La mécanique est mensuelle et centralisée. L'employeur dépose une déclaration mensuelle de rémunération (la DMR) auprès de la Sécurité sociale au plus tard le 10 du mois suivant, et paie la TSU combinée, à la fois les 23,75 % de l'employeur et les 11 % du salarié, au plus tard le 20. L'impôt sur le revenu retenu au salarié est reversé séparément à l'autorité fiscale, mais c'est l'impôt du salarié, non un coût pour l'employeur. La prime d'assurance contre les accidents du travail est payée à l'assureur privé selon les termes de la police plutôt qu'à l'État. Les paiements de sécurité sociale en retard génèrent des intérêts et peuvent être exécutés de force, de sorte que le cycle mensuel n'est pas à laisser filer.

Au total, employer une personne au Portugal coûte le salaire brut, versé sur quatorze mois, plus une cotisation patronale de sécurité sociale de 23,75 % sans limite supérieure et une prime obligatoire d'assurance contre les accidents du travail qui varie avec le risque du travail. Le taux de cotisation de l'employeur est les mêmes 23,75 % à chaque niveau de salaire, il est donc plus prévisible que dans les systèmes où le taux change avec le salaire, mais la règle de l'absence de plafond rend le personnel senior proportionnellement coûteux, et la structure à quatorze versements signifie qu'un chiffre de salaire mensuel cache environ un sixième de la base annuelle. Flux calcule la TSU patronale sur tous les quatorze versements, applique le bon taux réduit là où un salarié est éligible à une incitation, et maintient les chiffres de sécurité sociale de janvier à jour, de sorte que le coût de l'employeur reflète le chiffre annuel réel plutôt qu'une approximation sur douze mois. Pour quiconque budgète une embauche portugaise, le chiffre sur lequel prévoir est la base sur quatorze mois plus environ 25 à 27 %, et une embauche senior se situe dans le haut de la fourchette parce que la cotisation ne plafonne jamais.
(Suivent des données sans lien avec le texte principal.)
Lemma same_cases_lookup s s' i b : same_cases s s' -> s' !! i = Some b ->
  exists a, s !! i = Some a /\ same_case a b.
Proof. intros H Hb. specialize (H i). rewrite Hb in H. destruct (s !! i) as [a|]; [eauto | done]. Qed.

(** Everything about the final store. *)
Lemma allocate_ok request s : request_wf request -> allocate request = Ok s ->
  selection_ok s /\ Forall (assessed_for request) s /\
  exists l, limits_hold (exposurePolicy request)
              (initial_limits (opportunities request) (exposurePolicy request)) s l.
Proof.
  intros Hw H. unfold allocate in H. inv_ok. rename r into s0.
  destruct (assess_all_ok _ _ Hw Hr) as [_ Hall]. destruct Hw as (Hp & Ho & _ & _ & Hc & Hx & Hv).
  set (s1 := applyCrossChainComparisonPolicy request s0) in *.
  assert (s1 = compared (crossChainPolicy request) (positionId <$> positions request) s0 <$> s0) as E1
    by (by apply apply_comparison).
  assert (forall i a, s1 !! i = Some a -> assessed_for request a /\ selected a = false) as H1.
  { intros i a. rewrite E1, list_lookup_fmap. destruct (s0 !! i) as [a0|] eqn:Ea; [|discriminate].
    intros [= <-]. rewrite Forall_lookup in Hall. destruct (Hall i a0 Ea) as [Hf Heq]. split; [by apply compared_for|].
    destruct (compared_fixed (crossChainPolicy request) (positionId <$> positions request) s0 a0)
      as (_ & _ & _ & _ & ->). rewrite Heq.
    by destruct (assess_fixed request (candidate a0) (position a0) (opportunity a0)) as (_ & _ & _ & _ & ->). }
  destruct (select_ok s1 (opportunities request) (exposurePolicy request)) as (Hsame & Hsel & Hl);
    [intros i a Ha; by apply (H1 i a) | done | eapply Forall_impl; [exact Hc|]; cbn; tauto | tauto | tauto |].
  rewrite H in Hsame, Hsel, Hl. split; [done|]. split; [|done].
  apply Forall_lookup. intros i b Hb. destruct (same_cases_lookup _ _ _ _ Hsame Hb) as (a & Ha & E).
  destruct (H1 i a Ha) as [Hf _]. unfold assessed_for in *. by destruct E as (<- & <- & <- & _).
Qed.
*Sources : Código Contributivo (Code contributif de la sécurité sociale), Art. 53 (TSU : 34.75 % au total, 23.75 % employeur, 11 % salarié ; aucun plafond de cotisation). Assurance contre les accidents du travail : couverture privée obligatoire en vertu de la Lei 98/2009, supervisée par l'ASF, garantie par le Fundo de Acidentes de Trabalho (prélèvement de 0.15 %) ; prime typiquement ~1-3 % du salaire assuré selon le risque de l'activité. Quatorze versements : 12 salaires mensuels plus primes de vacances et de Noël (Código do Trabalho) ; minimum 22 jours ouvrés de congés payés. FCT/FGCT : cotisations obligatoires au FCT terminées le 01-01-2024 et FGCT suspendu en vertu du DL 115/2023. Aucun impôt patronal régional distinct sur la paie. Déclaration mensuelle de Sécurité sociale (DMR) exigible au plus tard le 10, paiement au plus tard le 20, du mois suivant. Les chiffres sont indicatifs lorsqu'un exemple chiffré est utilisé.*

Sources: Código Contributivo (Social Security Contributory Code), Art. 53 (TSU: 34.75% total, 23.75% employer, 11% employee; no contribution ceiling). Work-accident insurance: mandatory private cover under Lei 98/2009, supervised by ASF, backed by the Fundo de Acidentes de Trabalho (0.15% levy); premium typically ~1-3% of insured pay by activity risk. Fourteen payments: 12 monthly salaries plus holiday and Christmas subsidies (Código do Trabalho); minimum 22 working days paid leave. FCT/FGCT: mandatory FCT contributions ended 01-01-2024 and FGCT suspended under DL 115/2023. No separate regional employer payroll tax. Monthly Social Security declaration (DMR) due by the 10th, payment by the 20th, of the following month. Figures are illustrative where a worked example is used.